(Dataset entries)
· · · ·

(** * CDR library: document access layer and SQL query builder

    A shallow embedding of the parts of [Python/cdrapi/docs.py] (classes
    [Doc], [Resolver] and [Term]) and of [Python/cdrdb2.py] (class [Query])
    that the specification's properties are about, with the properties
    stated and proved on the embedding.

    Conventions.
    - A Python string is a [string]: a sequence of code points below 256.
    - A Python [int] is a [Z].
    - A raised exception is the [Raise] outcome of the [res] type; the
      exception carries the message the source builds.
    - A dictionary is a [gmap]; a table of the database is the list of its
      rows.
    - What the source takes from other modules ([dateutil], the database
      driver, [cdrapi/db.py]) is a variable of the section that uses it.

    Reading of docs.py.  The file is a draft that Python does not accept
    as it stands.  It is read with the repairs that its text calls for:
    [return self._x = e] is the assignment followed by the return of the
    value; in [Doc], a method written without [self] has it, and a name
    that is not bound is the name of the same object that is ([session]
    is [self.session], [label] is [tokens[1]]).  Statements that are
    absent are not supplied.  In [Term] the names [root] and [failure]
    are bound nowhere, and they are left so: reading them raises
    [NameError], as it does when the program runs. *)

From Stdlib Require Import ZArith Lia List Bool Ascii String DecimalString.
From Stdlib Require Import DecimalPos DecimalN.
From stdpp Require Import base option list gmap strings.

Set Warnings "-register-all".

Local Open Scope string_scope.
Local Open Scope Z_scope.

(** * Python values shared by the modules below *)

(** Exceptions.  The source raises plain [Exception(message)] everywhere;
    [TypeError] is what Python raises for an operation on [None], and
    [NameError] what it raises for the reading of a name that is not
    bound. *)
Inductive exn : Type :=
| Exception (msg : string)
| TypeError (msg : string)
| NameError (msg : string).

(** [str(e)] *)
Definition str_exn (e : exn) : string :=
  match e with
  | Exception msg => msg
  | TypeError msg => msg
  | NameError msg => msg
  end.

(** Outcome of a call that returns a value or raises. *)
Inductive res (A : Type) : Type :=
| Ok (a : A)
| Raise (e : exn).
Arguments Ok {A} a.
Arguments Raise {A} e.

Definition bind {A B : Type} (m : res A) (k : A -> res B) : res B :=
  match m with
  | Ok a => k a
  | Raise e => Raise e
  end.

Notation "'let*' p ':=' m 'in' k" := (bind m (fun p => k))
  (at level 10, p pattern, m at level 100, k at level 200).

(** * String primitives of Python used by the source *)

Module Py.

Definition is_upper (c : ascii) : bool :=
  let n := nat_of_ascii c in ((65 <=? n) && (n <=? 90))%nat.

Definition is_lower (c : ascii) : bool :=
  let n := nat_of_ascii c in ((97 <=? n) && (n <=? 122))%nat.

Definition lower_char (c : ascii) : ascii :=
  if is_upper c then ascii_of_nat (nat_of_ascii c + 32) else c.

Definition upper_char (c : ascii) : ascii :=
  if is_lower c then ascii_of_nat (nat_of_ascii c - 32) else c.

(** [s.lower()] and [s.upper()] (on the letters a-z and A-Z) *)
Fixpoint lower (s : string) : string :=
  match s with
  | EmptyString => EmptyString
  | String c s' => String (lower_char c) (lower s')
  end.

Fixpoint upper (s : string) : string :=
  match s with
  | EmptyString => EmptyString
  | String c s' => String (upper_char c) (upper s')
  end.

(** [s.startswith(p)] *)
Fixpoint startswith (p s : string) : bool :=
  match p, s with
  | EmptyString, _ => true
  | String a p', String b s' => if Ascii.eqb a b then startswith p' s' else false
  | String _ _, EmptyString => false
  end.

(** [p in s] for strings *)
Fixpoint contains (p s : string) : bool :=
  startswith p s ||
  match s with
  | EmptyString => false
  | String _ s' => contains p s'
  end.

(** [s.split(sep, 1)] for a separator of one character: the text before
    the first separator and, when there is one, the text after it. *)
Fixpoint split1 (sep : ascii) (s : string) : string * option string :=
  match s with
  | EmptyString => (EmptyString, None)
  | String c s' =>
      if Ascii.eqb c sep then (EmptyString, Some s')
      else let '(h, t) := split1 sep s' in (String c h, t)
  end.
(** * Car health diagnosis engine: rule evaluator, classifier adapter, fusion

    A shallow embedding of the diagnosis core of [src/app_main.py]:
    - [check_custom_rules] (lines 304-331), the threshold rule evaluator;
    - [predict_failure] (lines 333-361), the adapter around the pickled
      classifier, scaler, encoder and training column list;
    - the fusion of both into [all_alerts] and the rendering of the verdict
      (lines 927-942 of the "Detailed Analysis" page).

    Python dictionaries are [gmap string value], Python sets of labels are
    [gset string], exceptions are an explicit [result] type, and the [try]
    block of the rule evaluator is a small state-and-exception monad over the
    [alerts] list it mutates. *)

From Stdlib Require Import QArith Qround.
From stdpp Require Import gmap strings list.

#[local] Set Warnings "-clear-no-such-hyp".

Local Open Scope string_scope.
Local Open Scope list_scope.

(** ** Python numbers

    An [int], a [float] or a numpy scalar is compared by its exact numeric
    value, so a finite number is the rational it denotes; the three
    non-finite floats are kept apart because every ordering comparison with
    [nan] is [False]. *)

Inductive num : Type :=
  | Finite (q : Q)
  | PosInf
  | NegInf
  | NaN.

Definition Qlt_bool (a b : Q) : bool := negb (Qle_bool b a).

(** [x <= y] *)
Definition num_le (x y : num) : bool :=
  match x, y with
  | NaN, _ | _, NaN => false
  | Finite a, Finite b => Qle_bool a b
  | NegInf, _ => true
  | _, PosInf => true
  | _, _ => false
  end.

(** [x < y] *)
Definition num_lt (x y : num) : bool :=
  match x, y with
  | NaN, _ | _, NaN => false
  | Finite a, Finite b => Qlt_bool a b
  | NegInf, NegInf => false
  | NegInf, _ => true
  | PosInf, _ => false
  | Finite _, PosInf => true
  | Finite _, NegInf => false
  end.

(** [x > y] and [x >= y] *)
Definition num_gt (x y : num) : bool := num_lt y x.
Definition num_ge (x y : num) : bool := num_le y x.

(** An integer literal of the source. *)
Definition int (z : Z) : num := Finite (inject_Z z).

(** ** Python values and exceptions *)

(** What a vitals dictionary can hold: a number, a string, [None], or any
    other object without an ordering against numbers (the diagnosis input
    carries the selected car, itself a dictionary, under the key "car"). *)
Inductive value : Type :=
  | VNum (x : num)
  | VStr (s : string)
  | VNone
  | VObj.

Inductive exn : Type :=
  | KeyError (k : string)
  | TypeError
  | ValueError
  | AttributeError.

Inductive result (A : Type) : Type :=
  | Ok (a : A)
  | Err (e : exn).
Arguments Ok {A} a.
Arguments Err {A} e.

#[global] Instance result_ret : MRet result := @Ok.
#[global] Instance result_bind : MBind result := fun A B f m =>
  match m with
  | Ok a => f a
  | Err e => Err e
  end.

(** [data[k]]: a missing key raises [KeyError]. *)
Definition getitem (data : gmap string value) (k : string) : result value :=
  match data !! k with
  | Some v => Ok v
  | None => Err (KeyError k)
  end.

(** [data.get(k, d)] *)
Definition dict_get (data : gmap string value) (k : string) (d : value) : value :=
  default d (data !! k).

(** [v < c], [v > c] for a numeric constant [c]: ordering a string, [None]
    or a dictionary against a number raises [TypeError]. *)
Definition py_lt (v : value) (c : num) : result bool :=
  match v with
  | VNum x => Ok (num_lt x c)
  | _ => Err TypeError
  end.

Definition py_gt (v : value) (c : num) : result bool :=
  match v with
  | VNum x => Ok (num_gt x c)
  | _ => Err TypeError
  end.

(** [a or b] on conditions: [b] is evaluated only when [a] is false. *)
Definition py_or (a b : result bool) : result bool :=
  match a with
  | Ok true => Ok true
  | Ok false => b
  | Err e => Err e
  end.

(** ** Statements over the [alerts] list

    The body of the [try] appends to the list [alerts] in place, so what was
    appended before an exception is still there in the handler: a statement
    maps the list to the new list together with its outcome. *)

Definition stmt : Type := list string → list string * result unit.

(** [alerts.append(label)] *)
Definition alerts_append (label : string) : stmt :=
  fun alerts => (alerts ++ [label], Ok ()).

(** [if cond: body] *)
Definition py_if (cond : result bool) (body : stmt) : stmt :=
  fun alerts =>
    match cond with
    | Ok true => body alerts
    | Ok false => (alerts, Ok ())
    | Err e => (alerts, Err e)
    end.

Definition stmt_seq (s1 s2 : stmt) : stmt :=
  fun alerts =>
    match s1 alerts with
    | (alerts', Ok _) => s2 alerts'
    | (alerts', Err e) => (alerts', Err e)
    end.

Declare Scope stmt_scope.
Delimit Scope stmt_scope with stmt.
Notation "s1 ;; s2" := (stmt_seq s1 s2)
  (at level 100, s2 at level 200, right associativity) : stmt_scope.

(** ** The rule evaluator, [check_custom_rules] (lines 304-331) *)

Section Rules.
Variable data : gmap string value.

· · · ·

Directions →
The required output is the stretch of entries above from the line containing "true => body alerts" through the line containing "Declare Scope stmt_scope.", reproduced exactly.

Solution to this task →
    | Ok true => body alerts
    | Ok false => (alerts, Ok ())
    | Err e => (alerts, Err e)
    end.

Definition stmt_seq (s1 s2 : stmt) : stmt :=
  fun alerts =>
    match s1 alerts with
    | (alerts', Ok _) => s2 alerts'
    | (alerts', Err e) => (alerts', Err e)
    end.

Declare Scope stmt_scope.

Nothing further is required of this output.